Start of Listed entries
(* ===== verification/RuleBuild.v ===== *)
(** Building the rules of a rule set from its options: [NewHeadlessRule] and what
    it calls (src/route/rule/rule_headless.go), and the metadata of a rule set
    (src/route/rule/rule_set.go). *)

From S2P Require Import Prelude NetAddr GoStrings RuleContext RuleItems RuleEngine RuleSetOptions.

(** What the constructors look up in the context: whether there is a network
    manager, and the default strategy of the router if there is one. *)
Record BuildContext := mkBuildContext {
  hasNetworkManager : bool;
  DefaultDomainMatchStrategy : option Z;
}.

Definition DomainMatchStrategyAsIS : Z := 0.

(** The item slices of a rule besides [allItems]. *)
Inductive slot :=
| slotItems | slotSourceAddress | slotSourcePort
| slotDestinationAddress | slotDestinationIPCIDR | slotDestinationPort.

Section Build.
Context {Env : RuleEnv}.

(** [rule.<slot> = append(rule.<slot>, item); rule.allItems = append(rule.allItems, item)] *)
Definition append_item {R} (s : slot) (item : RuleItem) (rule : abstractDefaultRule R) : abstractDefaultRule R :=
  let in_slot := fun s' l => match s, s' with
    | slotItems, slotItems | slotSourceAddress, slotSourceAddress | slotSourcePort, slotSourcePort
    | slotDestinationAddress, slotDestinationAddress | slotDestinationIPCIDR, slotDestinationIPCIDR
    | slotDestinationPort, slotDestinationPort => l ++ [item]
    | _, _ => l
    end in
  mkAbstractDefaultRule (in_slot slotItems (items rule)) (in_slot slotSourceAddress (sourceAddressItems rule))
    (in_slot slotSourcePort (sourcePortItems rule)) (in_slot slotDestinationAddress (destinationAddressItems rule))
    (in_slot slotDestinationIPCIDR (destinationIPCIDRItems rule)) (in_slot slotDestinationPort (destinationPortItems rule))
    (allItems rule ++ [AnyRuleItem item]) (ruleSetItem rule) (rule_domainMatchStrategy rule) (ruleCount rule) (invert rule).

(** One [if len(options.X) > 0 { item, err := ...; append }]. *)
Definition build_step : Type := res (option (slot * RuleItem)).
Definition when (present : bool) (s : slot) (item : res RuleItem) : build_step :=
  if present then let! i := item in Ok (Some (s, i)) else Ok None.

Fixpoint append_items {R} (steps : list build_step) (rule : abstractDefaultRule R) : res (abstractDefaultRule R) :=
  match steps with
  | [] => Ok rule
  | step :: steps' =>
      let! o := step in
      append_items steps' (match o with Some (s, item) => append_item s item rule | None => rule end)
  end.

(** [rule.domainMatchStrategy] after the default of the router is applied. *)
Definition buildStrategy (ctx : BuildContext) (strategy : Z) : Z :=
  match DefaultDomainMatchStrategy ctx with
  | Some d => if strategy =? DomainMatchStrategyAsIS then d else strategy
  | None => strategy
  end.

(** The compiled form of an option, when the list is empty. *)
Definition compiled {A} (s : slot) (matcher : option A) (item : A -> RuleItem) : build_step :=
  match matcher with Some m => Ok (Some (s, item m)) | None => Ok None end.

Definition headless_steps (ctx : BuildContext) (strategy : Z) (o : OptDefaultHeadlessRule) : list build_step :=
  let network := fun present item => when (hasNetworkManager ctx && present) slotItems (Ok item) in
  [ when (slice_set (o_QueryType o)) slotItems (Ok (I_QueryType (NewQueryTypeItem (elems (o_QueryType o)))));
    when (slice_set (o_Network o)) slotItems (Ok (I_Network (NewNetworkItem (elems (o_Network o)))));
    (if slice_set (o_Domain o) || slice_set (o_DomainSuffix o)
     then when true slotDestinationAddress
            (let! item := NewDomainItem (elems (o_Domain o)) (elems (o_DomainSuffix o)) strategy in Ok (I_Domain item))
     else compiled slotDestinationAddress (o_DomainMatcher o) (fun m => I_Domain (NewRawDomainItem m strategy)));
    when (slice_set (o_DomainKeyword o)) slotDestinationAddress
      (Ok (I_DomainKeyword (NewDomainKeywordItem (elems (o_DomainKeyword o)) strategy)));
    when (slice_set (o_DomainRegex o)) slotDestinationAddress
      (res_cause "domain_regex"
         (let! item := NewDomainRegexItem (elems (o_DomainRegex o)) strategy in Ok (I_DomainRegex item)));
    (if slice_set (o_SourceIPCIDR o)
     then when true slotSourceAddress
            (res_cause "source_ip_cidr" (let! item := NewIPCIDRItem true (elems (o_SourceIPCIDR o)) in Ok (I_IPCIDR item)))
     else compiled slotSourceAddress (o_SourceIPSet o) (fun set => I_IPCIDR (NewRawIPCIDRItem true set)));
    (if slice_set (o_IPCIDR o)
     then when true slotDestinationIPCIDR
            (res_cause "ipcidr" (let! item := NewIPCIDRItem false (elems (o_IPCIDR o)) in Ok (I_IPCIDR item)))
     else compiled slotDestinationIPCIDR (o_IPSet o) (fun set => I_IPCIDR (NewRawIPCIDRItem false set)));
    when (slice_set (o_SourcePort o)) slotSourcePort (Ok (I_Port (NewPortItem true (elems (o_SourcePort o)))));
    when (slice_set (o_SourcePortRange o)) slotSourcePort
      (res_cause "source_port_range"
         (let! item := NewPortRangeItem true (elems (o_SourcePortRange o)) in Ok (I_PortRange item)));
    when (slice_set (o_Port o)) slotDestinationPort (Ok (I_Port (NewPortItem false (elems (o_Port o)))));
    when (slice_set (o_PortRange o)) slotDestinationPort
      (res_cause "port_range" (let! item := NewPortRangeItem false (elems (o_PortRange o)) in Ok (I_PortRange item)));
    when (slice_set (o_ProcessName o)) slotItems (Ok (I_Process (NewProcessItem (elems (o_ProcessName o)))));
    when (slice_set (o_ProcessPath o)) slotItems (Ok (I_ProcessPath (NewProcessPathItem (elems (o_ProcessPath o)))));
    when (slice_set (o_ProcessPathRegex o)) slotItems
      (res_cause "process_path_regex"
         (let! item := NewProcessPathRegexItem (elems (o_ProcessPathRegex o)) in Ok (I_ProcessPathRegex item)));
    when (slice_set (o_PackageName o)) slotItems (Ok (I_PackageName (NewPackageNameItem (elems (o_PackageName o)))));
    when (slice_set (o_PackageNameRegex o)) slotItems
      (res_cause "package_name_regex"
         (let! item := NewPackageNameRegexItem (elems (o_PackageNameRegex o)) in Ok (I_PackageNameRegex item)));
    network (slice_set (o_NetworkType o)) (I_NetworkType (NewNetworkTypeItem (elems (o_NetworkType o))));
    network (o_NetworkIsExpensive o) (I_NetworkIsExpensive NewNetworkIsExpensiveItem);
    network (o_NetworkIsConstrained o) (I_NetworkIsConstrained NewNetworkIsConstrainedItem);
    network (slice_set (o_WIFISSID o)) (I_WIFISSID (NewWIFISSIDItem (elems (o_WIFISSID o))));
    network (slice_set (o_WIFIBSSID o)) (I_WIFIBSSID (NewWIFIBSSIDItem (elems (o_WIFIBSSID o))));
    network (slice_set (o_NetworkInterfaceAddress o))
      (I_NetworkInterfaceAddress (NewNetworkInterfaceAddressItem (elems (o_NetworkInterfaceAddress o))));
    network (slice_set (o_DefaultInterfaceAddress o))
      (I_DefaultInterfaceAddress (NewDefaultInterfaceAddressItem (elems (o_DefaultInterfaceAddress o))));
    (if slice_set (o_AdGuardDomain o)
     then when true slotDestinationAddress (Ok (I_AdGuardDomain (NewAdGuardDomainItem (elems (o_AdGuardDomain o)) strategy)))
     else compiled slotDestinationAddress (o_AdGuardDomainMatcher o)
            (fun m => I_AdGuardDomain (NewRawAdGuardDomainItem m strategy))) ].

(** The [switch] that sets [rule.ruleCount]. *)
Definition headlessRuleCount {R} (rule : abstractDefaultRule R) : Z :=
  let all := zlen (allItems rule) in
  let destination := zlen (destinationAddressItems rule) + zlen (destinationIPCIDRItems rule) in
  if all =? destination then u64 destination
  else if all =? zlen (sourceAddressItems rule) then u64 (zlen (sourceAddressItems rule))
  else if all =? zlen (sourcePortItems rule) then u64 (zlen (sourcePortItems rule))
  else if all =? zlen (destinationPortItems rule) then u64 (zlen (destinationPortItems rule))
  else 1.

Definition NewDefaultHeadlessRule (ctx : BuildContext) (o : OptDefaultHeadlessRule)
    : res (abstractDefaultRule HeadlessRule) :=
  let strategy := buildStrategy ctx (o_DomainMatchStrategy o) in
  let! rule := append_items (headless_steps ctx strategy o)
                 (mkAbstractDefaultRule [] [] [] [] [] [] [] None strategy 0 (o_Invert o)) in
  Ok (mkAbstractDefaultRule (items rule) (sourceAddressItems rule) (sourcePortItems rule)
        (destinationAddressItems rule) (destinationIPCIDRItems rule) (destinationPortItems rule) (allItems rule)
        (ruleSetItem rule) (rule_domainMatchStrategy rule) (headlessRuleCount rule) (invert rule)).

Fixpoint sub_rules {O R} (new : O -> res R) (i : Z) (rules : list O) : res (list R) :=
  match rules with
  | [] => Ok []
  | r :: rules' =>
      let! rule := res_cause ("sub rule[" +:+ Itoa i +:+ "]") (new r) in
      let! rest := sub_rules new (i + 1) rules' in
      Ok (rule :: rest)
  end.

Definition NewLogicalHeadlessRule (new : OptHeadlessRule -> res HeadlessRule) (ctx : BuildContext)
    (o : OptLogicalHeadlessRule OptHeadlessRule) : res (abstractLogicalRule HeadlessRule) :=
  let strategy := buildStrategy ctx (o_LogicalDomainMatchStrategy o) in
  let! mode :=
    if bool_decide (o_Mode o = LogicalTypeAnd) then Ok LogicalTypeAnd
    else if bool_decide (o_Mode o = LogicalTypeOr) then Ok LogicalTypeOr
    else Err (ENew ("unknown logical mode: " +:+ o_Mode o)) in
  let! rules := match o_Rules o with Some rules => sub_rules new 0 rules | None => Ok [] end in
  Ok (mkAbstractLogicalRule rules mode strategy (o_LogicalInvert o) 1).

Fixpoint NewHeadlessRule (ctx : BuildContext) (options : OptHeadlessRule) : res HeadlessRule :=
  match options with
  | mkOptHeadlessRule ty d l =>
      if bool_decide (ty = EmptyString) || bool_decide (ty = RuleTypeDefault) then
        if negb (OptDefaultHeadlessRule_IsValid d) then Err (ENew "missing conditions")
        else let! rule := NewDefaultHeadlessRule ctx d in Ok (DefaultHeadlessRule rule)
      else if bool_decide (ty = RuleTypeLogical) then
        let! valid := OptLogicalHeadlessRule_IsValid OptHeadlessRule_IsValid l in
        if negb valid then Err (ENew "missing conditions")
        else let! rule := NewLogicalHeadlessRule (NewHeadlessRule ctx) ctx l in Ok (LogicalHeadlessRule rule)
      else Err (ENew ("unknown rule type: " +:+ ty))
  end.

(** * The metadata of a rule set *)

Section Has.
Variable cond : OptDefaultHeadlessRule -> bool.

(** One turn of the loop of [HasHeadlessRule]. *)
Fixpoint has_rule (rule : OptHeadlessRule) : bool :=
  match rule with
  | mkOptHeadlessRule ty d l =>
      if bool_decide (ty = RuleTypeDefault) then cond d
      else if bool_decide (ty = RuleTypeLogical)
      then match o_Rules l with Some rules => existsb has_rule rules | None => false end
      else false
  end.
Definition HasHeadlessRule (rules : list OptHeadlessRule) : bool := existsb has_rule rules.
End Has.

Definition isProcessHeadlessRule (r : OptDefaultHeadlessRule) : bool :=
  slice_set (o_ProcessName r) || slice_set (o_ProcessPath r) || slice_set (o_ProcessPathRegex r)
  || slice_set (o_PackageName r) || slice_set (o_PackageNameRegex r).
Definition isWIFIHeadlessRule (r : OptDefaultHeadlessRule) : bool :=
  slice_set (o_WIFISSID r) || slice_set (o_WIFIBSSID r).
Definition isIPCIDRHeadlessRule (r : OptDefaultHeadlessRule) : bool :=
  slice_set (o_IPCIDR r) || negb (is_nil (o_IPSet r)).
Definition isDNSQueryTypeHeadlessRule (r : OptDefaultHeadlessRule) : bool := slice_set (o_QueryType r).

(** [!reflect.DeepEqual(rule, ipOnly)]: some field besides [IPCIDR], [IPSet] and
    [Invert] differs from its zero value. *)
Definition isNonIPCIDRHeadlessRule (r : OptDefaultHeadlessRule) : bool :=
  OptDefaultHeadlessRule_IsValid (r <| o_IPCIDR := None |> <| o_IPSet := None |>).

Definition buildRuleSetMetadata (rules : list OptHeadlessRule) : RuleSetMetadata :=
  mkRuleSetMetadata (HasHeadlessRule isProcessHeadlessRule rules) (HasHeadlessRule isWIFIHeadlessRule rules)
    (HasHeadlessRule isIPCIDRHeadlessRule rules) (HasHeadlessRule isDNSQueryTypeHeadlessRule rules)
    (HasHeadlessRule isNonIPCIDRHeadlessRule rules).

(** [extractIPSetFromRule]; only the rules of rule sets are headless. *)
Fixpoint extractIPSetFromRule (rule : HeadlessRule) : res (list IPSet) :=
  match rule with
  | DefaultHeadlessRule d =>
      Ok (omap (fun item => match item with I_IPCIDR i => Some (IPCIDRItem_ipSet i) | _ => None end)
            (destinationIPCIDRItems d))
  | LogicalHeadlessRule l =>
      let! sets := res_map extractIPSetFromRule (logical_rules l) in Ok (concat sets)
  | _ => Panic "unexpected rule type"
  end.

End Build.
End of Listed entries
Task description
Looking at each line of the material above, tally those that hold the string "buildStrategy" and give only the total.

Written reply
3